++++ RECORDS SHOWN
Lemma Sorted_firstn {A} (Rel : A -> A -> Prop) (l : list A) (n : nat) :
  Sorted Rel l -> Sorted Rel (firstn n l).
Proof.
  revert n; induction l as [|x l IH]; intros [|n] Hs; simpl; [constructor|constructor|constructor|].
  apply Sorted_inv in Hs as [Hs Hh]. constructor; [apply IH; exact Hs|].
  destruct l as [|y l]; [destruct n; constructor|].
  destruct n; simpl; constructor. inversion Hh; assumption.
Qed.

Lemma NoDup_firstn {A} (l : list A) (n : nat) : NoDup l -> NoDup (firstn n l).
Proof.
  intros H; rewrite <- (firstn_skipn n l) in H. apply NoDup_app_remove_r in H; exact H.
Qed.

Section MultiSearch.
Variables (db : DB) (uid : string) (thr : R).


Lemma add_unique_inv st r : ms_inv db uid thr st -> ms_ok db uid thr r -> ms_inv db uid thr (VS.add_unique st r).
Proof.
  destruct st as [seen all]; unfold VS.add_unique, ms_inv; simpl.
  intros (H1 & H2 & H3) Hr.
  destruct (existsb (String.eqb (SR.id r)) seen) eqn:E; simpl; [auto|].
  assert (Hn : ~ In (SR.id r) (map SR.id all)).
  { rewrite <- H2, <- existsb_eqb_In, E; discriminate. }
  rewrite map_app; simpl. split; [|split].
  - apply NoDup_app; [exact H1|repeat constructor; auto|].
    intros x Hx [<-|[]]; contradiction.
  - intros x; rewrite in_app_iff, H2; simpl; tauto.
  - apply Forall_app; split; [exact H3|constructor; [exact Hr|constructor]].
Qed.

Lemma collect_inv topK qs st st' :
  ms_inv db uid thr st -> VS.collect db uid topK thr qs st = Ok st' -> ms_inv db uid thr st'.
Proof.
  revert st; induction qs as [|q qs IH]; intros st Hi H; simpl in H.
  - injection H as <-; exact Hi.
  - destruct (search db q uid topK thr) as [rs|m] eqn:S; [|discriminate].
    simpl in H. refine (IH _ _ H).
    assert (Hall : forall r, In r rs -> ms_ok db uid thr r).
    { intros r Hr. destruct (search_from_store _ _ _ _ _ _ _ S Hr)
        as (Hge & e & He & Hu & Hd & Hid & _).
      apply ge_threshold_true in Hge. split; [exact Hge|eauto 7]. }
    clear S IH H. revert st Hi; induction rs as [|r rs IHr]; intros st Hi; simpl; [exact Hi|].
    apply IHr; [intros; apply Hall; right; auto|].
    apply add_unique_inv; [exact Hi|apply Hall; left; auto].
Qed.

End MultiSearch.

(** X21. A successful multiSearch returns results with distinct ids, sorted by descending similarity, at most topK of them when topK >= 0, each with similarity at least the threshold and taken from one of the user's own embedding records. *)
Theorem multiSearch_spec (db : DB) (qs : list (list R)) (uid : string) (topK : Z) (thr : R)
    (rs : list SR.SearchResult) :
  VS.multiSearch db qs uid topK thr = Ok rs ->
  NoDup (map SR.id rs) /\ Sorted sim_desc rs /\
  ((0 <= topK)%Z -> (Z.of_nat (List.length rs) <= topK)%Z) /\
  Forall (fun r => thr <= SR.similarity r /\
                   exists e, In e (embeddings db) /\ Emb.userId e = uid /\
                             SR.documentId r = Emb.documentId e /\ SR.id r = Emb.id e) rs.
Proof.
  unfold VS.multiSearch.
  destruct (VS.collect db uid topK thr qs ([], [])) as [st|m] eqn:C; [|discriminate].
  simpl; intros H; injection H as <-.
  assert (Hi : ms_inv db uid thr st).
  { apply (collect_inv db uid thr topK qs ([], [])); [|exact C].
    split; [constructor|split; [simpl; tauto|constructor]]. }
  destruct Hi as (H1 & _ & H3).
  destruct (sort_desc_spec (snd st)) as [Hp Hs].
  destruct (js_slice0_prefix (sort_desc (snd st)) topK) as [m [Hm Hk]].
  split; [|split; [|split]].
  - rewrite Hm, <- firstn_map. apply NoDup_firstn.
    apply (Permutation_NoDup (Permutation_map SR.id (Permutation_sym Hp))); exact H1.
  - rewrite Hm; apply Sorted_firstn; exact Hs.
  - intros Hk0; apply (proj2 (Hk Hk0)).
  - rewrite Hm. apply Forall_forall; intros r Hr.
    apply In_firstn_In, (Permutation_in _ Hp) in Hr.
    rewrite Forall_forall in H3; apply H3; exact Hr.
Qed.

Lemma Sorted_snoc {A} (Rel : A -> A -> Prop) (l : list A) (x : A) :
  Sorted Rel l -> (forall y, In y l -> Rel y x) -> Sorted Rel (l ++ [x]).
Proof.
  induction l as [|y l IH]; intros Hs Hr; simpl; [repeat constructor|].
  apply Sorted_inv in Hs as [Hs Hh]. constructor.
  - apply IH; [exact Hs|intros; apply Hr; right; auto].
  - destruct l as [|z l]; simpl; constructor; [apply Hr; left; auto|inversion Hh; auto].
Qed.

Lemma StronglySorted_app_rel {A} (Rel : A -> A -> Prop) (a b : list A) :
  StronglySorted Rel (a ++ b) -> forall x y, In x a -> In y b -> Rel x y.
Proof.
  induction a as [|z a IH]; simpl; [contradiction|].
  intros Hs x y [<-|Hx] Hy; apply StronglySorted_inv in Hs as [Hs Hf].
  - rewrite Forall_forall in Hf; apply Hf, in_or_app; right; exact Hy.
  - apply IH; auto.
Qed.

Lemma rev_sorted_ge {A} (key : A -> Z) (l : list A) :
  Sorted (key_ge key) l -> Sorted (key_le key) (rev l).
Proof.
  intros Hs. apply Sorted_StronglySorted in Hs;
    [|intros a b c; unfold key_ge; lia].
  induction l as [|x l IH]; simpl; [constructor|].
  apply StronglySorted_inv in Hs as [Hs Hf].
  apply Sorted_snoc; [apply IH; exact Hs|].
  intros y Hy; apply in_rev in Hy. rewrite Forall_forall in Hf.
  specialize (Hf y Hy); unfold key_ge, key_le in *; lia.
Qed.

(** X22. getChatHistory without a limit returns all of the user's messages, oldest first; with a positive limit n it returns min(n, count) of the user's messages, oldest first, and no message left out is newer than a message returned. *)
Theorem getChatHistory_recent (hist : list Agent.ChatMessage) (uid : string) (n : Z) :
  (0 < n)%Z ->
  let all := History.getChatHistory hist uid None in
  let h := History.getChatHistory hist uid (Some n) in
  Permutation all (History.messages_by_userId hist uid) /\
  Sorted (key_le Agent.timestamp) all /\
  Sorted (key_le Agent.timestamp) h /\
  List.length h = Nat.min (Z.to_nat n) (List.length (History.messages_by_userId hist uid)) /\
  (forall m, In m h -> In m hist /\ Agent.userId m = uid) /\
  (forall m m', In m h -> In m' (History.messages_by_userId hist uid) -> ~ In m' h ->
     (Agent.timestamp m' <= Agent.timestamp m)%Z).
Proof.
  intros Hn all h. unfold all, h, History.getChatHistory.
  replace (n =? 0)%Z with false by (symmetry; apply Z.eqb_neq; lia).
  set (ms := sort_key_desc Agent.timestamp (History.messages_by_userId hist uid)).
  destruct (sort_key_desc_spec Agent.timestamp (History.messages_by_userId hist uid))
    as [Hp Hs]; fold ms in Hp, Hs.
  destruct (js_slice0_prefix ms n) as [m0 [_ Hk]]. destruct (Hk ltac:(lia)) as [Hf _]; clear Hk.
  rewrite Hf. split; [|split; [|split; [|split; [|split]]]].
  - rewrite <- Hp; apply Permutation_sym, Permutation_rev.
  - apply rev_sorted_ge; exact Hs.
  - apply rev_sorted_ge, Sorted_firstn; exact Hs.
  - rewrite length_rev, length_firstn, (Permutation_length Hp); reflexivity.
  - intros m Hm; apply in_rev, In_firstn_In, (Permutation_in _ Hp) in Hm.
    unfold History.messages_by_userId in Hm; apply filter_In in Hm as [Hm Hu].
    apply String.eqb_eq in Hu; auto.
  - intros m m' Hm Hm' Hnot. rewrite <- in_rev in Hm, Hnot.
    apply (Permutation_in _ (Permutation_sym Hp)) in Hm'.
    rewrite <- (firstn_skipn (Z.to_nat n) ms) in Hm'.
    apply in_app_or in Hm' as [Hm'|Hm']; [contradiction|].
    apply Sorted_StronglySorted in Hs; [|intros a b c; unfold key_ge; lia].
    rewrite <- (firstn_skipn (Z.to_nat n) ms) in Hs.
    exact (StronglySorted_app_rel _ _ _ Hs _ _ Hm Hm').
Qed.

Lemma getChatHistory_None_perm (hist : list Agent.ChatMessage) (uid : string) :
  Permutation (History.getChatHistory hist uid None) (History.messages_by_userId hist uid).
Proof.
  unfold History.getChatHistory. rewrite <- Permutation_rev.
  apply (proj1 (sort_key_desc_spec _ _)).
Qed.

Lemma filter_filter_and {A} (f g : A -> bool) (l : list A) :
  filter f (filter g l) = filter (fun x => g x && f x) l.
Proof.
  induction l as [|x l IH]; simpl; [reflexivity|].
  destruct (g x), (f x) eqn:E; simpl; rewrite ?E, ?IH; reflexivity.
Qed.

Lemma fold_delete_filter {V} (key : V -> string) (L h : list V) :
  fold_left (fun h m => store_delete key (key m) h) L h =
  filter (fun x => forallb (fun m => negb (String.eqb (key x) (key m))) L) h.
Proof.
  revert h; induction L as [|m L IH]; intros h; simpl.
  - symmetry; apply forallb_filter_id, forallb_forall; reflexivity.
  - rewrite IH. unfold store_delete. rewrite filter_filter_and. reflexivity.
Qed.

Lemma NoDup_map_inj {A B} (f : A -> B) (l : list A) (x y : A) :
  NoDup (map f l) -> In x l -> In y l -> f x = f y -> x = y.
Proof.
  induction l as [|z l IH]; simpl; [contradiction|].
  intros Hnd Hx Hy E; inversion Hnd as [|a b Hn Hnd']; subst.
  destruct Hx as [<-|Hx], Hy as [<-|Hy]; auto.
  - exfalso; apply Hn; rewrite E; apply in_map; exact Hy.
  - exfalso; apply Hn; rewrite <- E; apply in_map; exact Hx.
Qed.

(** X23. When message ids are distinct, clearHistory removes exactly the user's messages and keeps the messages of other users in order. *)
Theorem clearHistory_spec (hist : list Agent.ChatMessage) (uid : string) :
  NoDup (map Agent.id hist) ->
  History.clearHistory hist uid =
  filter (fun m => negb (String.eqb (Agent.userId m) uid)) hist.
Proof.
  intros Hnd. unfold History.clearHistory. rewrite (fold_delete_filter Agent.id).
  apply filter_ext_in; intros x Hx.
  pose proof (getChatHistory_None_perm hist uid) as Hp.
  destruct (String.eqb_spec (Agent.userId x) uid) as [Hu|Hu]; simpl.
  - apply not_true_iff_false; rewrite forallb_forall; intros H.
    assert (Hin : In x (History.getChatHistory hist uid None)).
    { apply (Permutation_in _ (Permutation_sym Hp)), filter_In; split;
        [exact Hx|apply String.eqb_eq; exact Hu]. }
    specialize (H x Hin); rewrite String.eqb_refl in H; discriminate.
  - apply forallb_forall; intros m Hm.
    apply (Permutation_in _ Hp) in Hm. apply filter_In in Hm as [Hm Hmu].
    apply String.eqb_eq in Hmu.
    apply negb_true_iff, String.eqb_neq; intros E.
    apply Hu; rewrite (NoDup_map_inj _ _ _ _ Hnd Hx Hm E); exact Hmu.
Qed.

Lemma storeMessage_perm env n uid r c dids hist hist' :
  Agent.storeMessage env n uid r c dids hist = Ok hist' ->
  Permutation hist'
    (Agent.mkChatMessage (Agent.generateUUID env n) uid r c (Agent.now env n) dids :: hist).
Proof.
  unfold Agent.storeMessage. destruct (Agent.message_error env n); [discriminate|].
  apply store_add_perm.
Qed.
++++++++
Go to the line with "simpl in H. refine (IH _ _ H)." in the entries above and repeat every line from there through the line with "assert (Hi : ms_inv db uid thr st).", exactly and with no other text.

# WRITTEN SOLUTION
    simpl in H. refine (IH _ _ H).
    assert (Hall : forall r, In r rs -> ms_ok db uid thr r).
    { intros r Hr. destruct (search_from_store _ _ _ _ _ _ _ S Hr)
        as (Hge & e & He & Hu & Hd & Hid & _).
      apply ge_threshold_true in Hge. split; [exact Hge|eauto 7]. }
    clear S IH H. revert st Hi; induction rs as [|r rs IHr]; intros st Hi; simpl; [exact Hi|].
    apply IHr; [intros; apply Hall; right; auto|].
    apply add_unique_inv; [exact Hi|apply Hall; left; auto].
Qed.

End MultiSearch.

(** X21. A successful multiSearch returns results with distinct ids, sorted by descending similarity, at most topK of them when topK >= 0, each with similarity at least the threshold and taken from one of the user's own embedding records. *)
Theorem multiSearch_spec (db : DB) (qs : list (list R)) (uid : string) (topK : Z) (thr : R)
    (rs : list SR.SearchResult) :
  VS.multiSearch db qs uid topK thr = Ok rs ->
  NoDup (map SR.id rs) /\ Sorted sim_desc rs /\
  ((0 <= topK)%Z -> (Z.of_nat (List.length rs) <= topK)%Z) /\
  Forall (fun r => thr <= SR.similarity r /\
                   exists e, In e (embeddings db) /\ Emb.userId e = uid /\
                             SR.documentId r = Emb.documentId e /\ SR.id r = Emb.id e) rs.
Proof.
  unfold VS.multiSearch.
  destruct (VS.collect db uid topK thr qs ([], [])) as [st|m] eqn:C; [|discriminate].
  simpl; intros H; injection H as <-.
  assert (Hi : ms_inv db uid thr st).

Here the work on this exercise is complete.